Giant aneurysms are rare but potentially lethal and account for approximately 5% of all intracranial aneurysms (Barrow and Alleyne 1995). Aneurysms located on the PcomA usually present with clinical symptoms or ruptures before growing giant in size. Therefore, giant PcomA aneurysms are extremely rare and constitute only 4% of all giant intracranial aneurysms (Drake 1979).

These lesions are adjacent to critical neuronal structures. The perforating branches of the PcomA have been found to vascularize the medial and lateral hypothalamus, the cerebral peduncle, and the optic tract. Giant PcomA aneurysms may also cause severe headaches, seizures, visual acuity loss, double vision, ptosis, and mydriasis due to oculomotor nerve palsy and other cranial nerve deficits (Barrow and Alleyne 1995; Brisman et al. 2006; Gnanalingham et al. 2003). Our patient presented with a persistent headache and blurred vision.

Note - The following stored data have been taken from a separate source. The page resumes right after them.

(* ===== verification/Prelude.v ===== *)
(** The wapgo service and its generator, verified.

    wapgo (Go) is an HTTP API platform: a service (cmd/api over internal/ and pkg/), a
    migration command (cmd/migrate) and a command line generator (cli/). This development
    translates their own logic into Rocq functions and proves what it promises. It has one
    file per component; the files read in the order of _CoqProject, each after those it
    uses.

    * Conventions

    Go values: an [int] or [time.Duration] is a [Z], wrapped to 64 bits ([wrap64]) where
    the code can overflow it; a string is a [string] of bytes; a Go error is an [error]
    ([Prelude]: sentinels compared with errors.Is, fresh errors, wrapping by fmt.Errorf);
    a fallible call answers a [result] or an [option error]; a map is a [gmap], an ordered
    or repeated one an association list. A method with a pointer receiver takes the old
    state and answers the new one.

    Effects: [Prog] is the type of programs over a world: [Ret], or one atomic action
    followed by a continuation. [run] executes a program alone; [par_step] interleaves two
    of them at their actions, which is how the claims about concurrency are stated; [Pool]
    interleaves any number, lets one be killed at any point, and gives a logic in which a
    thread holds at most one permission ([linear]).
    [World] is the state the use cases and handlers share; a component that talks to the
    outside (brokers, servers, disks, toolchains) instead keeps the history of its calls
    with their answers, newest first, and the environment answers each call from that
    history, so it may answer differently every time. The clock is read this way too.

    Code outside the repository is a parameter: HMAC and bcrypt, the AEAD, the JSON text
    format (values only), the SQL engine, Redis (a class with its documented laws), viper,
    gobreaker, kafka-go, amqp091-go, net/smtp, net/http, text/template, go/parser. Each
    class or hypothesis has an instance in a witness. Strings, strconv, base64, url and
    time functions of the standard library are written out ([GoStrings], [GoTime],
    [Calendar], [Base64], [Migrate]).

    * The files and the code

    - [Prelude], [Prog], [GoStrings], [GoTime], [Base64], [Json], [RedisServer],
      [Expiring]: errors, results, programs and their logics ([keeps], [wp]), the pieces of
      Go's library, JSON values, the Redis commands, maps whose entries expire.
    - [RateLimit] (pkg/ratelimit), [Blacklist] (pkg/auth blacklists), [Cache]
      (internal/repository memory and redis), [Jwt] (pkg/auth/jwt.go), [Float64] (the
      binary64 division and Ceil of the page count), [Pagination] (pkg/pagination), [User] (entity and gorm repository), [Validator], [Crypto],
      [Config] (config/).
    - [World], [UserUseCase], [AuthUseCase] (internal/usecase): the use cases over the
      shared state.
    - [Http], [Hardening], [Middleware], [Handlers], [Health], [Routes]
      (internal/delivery/http, pkg/response, pkg/auth/middleware.go): requests to
      responses, and what the recover, CORS and helmet middlewares are given; [ApiWitness] runs the
      assembled API on concrete requests.
    - [Main] (cmd/api/main.go): start-up, wiring and shutdown; [Migrate] (cmd/migrate);
      [Database] (pkg/database).
    - [Broker], [Kafka], [Rabbit], [RabbitProps] (pkg/messaging).
    - [Journal] (pkg/journal and the logging middlewares), [Ssrf], [HttpClient],
      [HttpClientProps] (pkg/httpclient), [Notify], [Firebase] (pkg/notification).
    - [Observe] (pkg/observability), [Sinks] (pkg/logger), [Addons] (pkg/auditlog and
      pkg/auth/google), [Calendar] (dates of Go's time package).
    - [Generator], [Scaffold] (cli/generator), [Commands], [Upgrade], [Project], [Console]
      (cli/commands: the steps, the snapshots, and the lines the commands print), [Cli]
      (the commands with their arguments, flags and bindings, and the program as a whole).
    - [Envelopes]: the shape of every answer of the API, over [Routes].
    - [App] (the app.Use calls of cmd/api/main.go): the middleware stack around the routes.
      The limiter, the tracing history, the counters and the log lines are one component
      of the world, which no handler behind the stack touches.
    - [GoogleLogin], [GoogleLoginProps]: the Google sign-in handler the generator puts into
      a project (cli/generator/templates/skeleton: google_auth_handler, google_auth_route).
    - [Queue], [QueueProps], [QueueDrain], [QueueWitness]: the Postgres job queue the
      generator puts into a project (cli/generator/templates/skeleton: internal/queue,
      cmd/worker, migrations/000002_jobs). A SQL statement is one action on the table,
      which the database may refuse, or carry out and lose the answer.

    - [ApiDocs], [ApiDocsProps] (docs/docs.go): the Swagger document as the JSON value it is,
      what its schemas mean, and the document against the routes, handlers and validator.
    - [Contexts]: the values the packages keep in a context.Context (pkg/logger,
      pkg/httpclient, pkg/journal, pkg/auditlog).
    - [Examples], [ExamplesProps], [ExampleMessaging] (examples/): the example programs over
      the packages they call.

    * What is shown

    - Sessions: a refresh token buys one pair, a reset token one reset; a logged-out token
      opens no route; a reset closes every older session ([AuthUseCase], [Middleware]).
    - Stores: the memory limiter, blacklist and cache refine specifications that never
      sweep; the Redis limiter counts once across replicas ([RateLimit], [Blacklist],
      [Cache]).
    - Use cases and endpoints on every branch: who gets tokens, what a failed request
      leaves, which routes answer without a token ([AuthUseCase], [UserUseCase],
      [Handlers], [Routes], [Validator], [Pagination], [Health]).
    - Messaging: exact commits and back-off of the Kafka consumer and its termination; one
      open RabbitMQ connection under any interleaving, every delivery settled once.
    - Outbound calls: bounded requests, guarded addresses, breaker and retries
      ([HttpClientProps], [Ssrf]); mails and push notifications ([Notify], [Firebase]).
    - Round trips: tokens, base64, encryption, configuration values, the Postgres URL of
      the migration command.
    - The process: configuration precedence, start-up and shutdown order, statement
      timers, migrations ([Config], [Main], [Database], [Migrate]).
    - Every answer of the API is a well-typed envelope ([Envelopes]).
    - The assembled service: one question to the limiter, then one route's handler, whose
      answer is the service's, one log line, one count, balanced spans; nothing guarded
      happens without a token, through the whole stack ([App]).
    - Observability: spans are balanced and hooks transparent, metrics count, the daily
      log loses no line within its retention ([Observe], [Sinks]).
    - The generator: names, fields and columns, no file overwritten, exactly the files of
      the options, upgrades, what [list] shows; no command line makes it panic ([Generator],
      [Scaffold], [Commands], [Upgrade], [Project], [Cli]).
    - Google sign-in: a state is redeemed once, under any interleaving, and only if issued;
      what the callback answers and changes on every branch ([GoogleLoginProps]).
    - The job queue: any number of workers and clients, with kills and lost answers, keep
      every row in the state its history leads to; attempts are bounded, claims separated
      by a release; a pass of one worker ends and settles exactly the due jobs, oldest
      first ([QueueProps], [QueueDrain]).
    - The API document: the answers of the user routes have documented statuses and bodies of
      the documented shape, but for those of the guards; the documented request bodies are
      those the validator takes; which routes it leaves out ([ApiDocsProps]).
    - The example programs: a login opens what its roles allow, for a day; tokens print as
      signed; the HTTP client's program stops at its first request, and what its
      demonstrations show when loopback addresses are allowed; messages carry the context's
      identifier, and none is routed to the queue bound after them ([ExamplesProps],
      [ExampleMessaging]).
    - Theorems named in the Witness modules and those about overflow, lost updates and the
      like state where the code does less than it means to.

    * Bounds and fuel

    [HttpClient] follows at most ten redirects, as net/http does; [Scaffold.search_gomod]
    looks at five directories, as the code does; a worker's pass needs one turn more than
    there are due jobs ([QueueDrain.drain_spec]); parsers take the length of their input as
    fuel, which decreases at every step; a consumer loop runs for a given number of turns
    ([Broker.iterate]), and the theorems hold for every number, the termination ones giving
    a number that is enough.

    * Not modelled

    Embed directives, the interface of the external user service, swag's registry. Inside
    modelled components: cobra's parsing of flags and its help; how fiber matches a path, and what
    the libraries behind the recover, CORS and security header middlewares do with the
    configuration [Hardening] states ([App] has their documented behaviour as hypotheses:
    they hand the request on and set headers, a preflight excepted); the other templates of
    the skeleton, which mirror the packages above; log lines (the journal, the access log
    and the sinks excepted) and the progress lines of the make commands; the exporters of
    the tracing SDKs, the Prometheus text, panics of the service, and the JSON text
    format. *)

From stdpp Require Import base gmap strings list fin_maps.
From Stdlib Require Import ZArith Lia.

Declare Scope go_scope.
Delimit Scope go_scope with go.
Open Scope Z_scope.
Open Scope go_scope.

Given the fact that PcomA aneurysms in general have a distinct hemodynamic environment compared to other cerebral aneurysms, giant PcomA aneurysms are known to have a relatively high rupture risk. The 5-year cumulative rupture rate is as high as 50% as reported in the International Study of Unruptured Intracranial Aneurysms (ISUIA) trial (Wiebers et al. 2003). When left untreated, giant aneurysms have a reported mortality rate of 68% within 2 years after diagnosis and of 85% after 5 years from diagnosis (Misra et al. 2014). Therefore, effective and fast management is vital for patients with such a poor prognosis.

Microsurgical clipping and endovascular therapy are treatment options for giant intracranial aneurysms. However, the complication rates of endovascular therapy and the need for supplementary treatment are significant. Jahromi et al. (2008) reported on the endovascular treatment of 38 patients with giant aneurysms and found a 26% morbidity and a 29% mortality in their series.

Microsurgical clipping of giant ICA aneurysms is considered a high-risk procedure with mortality rates of 6% to 22%. However, procedure-related morbidity and mortality rates have significantly reduced in recent years, mainly due to modern preoperative neuroimaging with MRI, DSA, and contrast-enhanced CT as well as intraoperative diagnostic tools such as Doppler ultrasound and intraoperative video angiography and not at least due to interdisciplinary assessment by neuroradiologists and neurosurgeons (Gewirtz and Awad 1996; Lawton and Spetzler 1995; Locksley et al. 1966; Wiebers et al. 2003).

Direct surgery on PcomA aneurysms is even more challenging because of the deep and partly hidden anatomical location of the parent vessel, the presence of important neuronal structures such as the optic chiasm and the oculomotor nerve adjacent to the aneurysm, and the difficulty of identifying and preserving perforating arteries (Matsukawa et al. 2014).

An excellent or good clinical outcome has been achieved in 61% to 87% of patients undergoing surgical treatment for giant intracranial aneurysm (Lawton and Spetzler 1995; Yaşargil 1984). Velat et al. (2012) in a series of 11 patients with giant PcomA aneurysms reported a 36% morbidity and a 18% mortality.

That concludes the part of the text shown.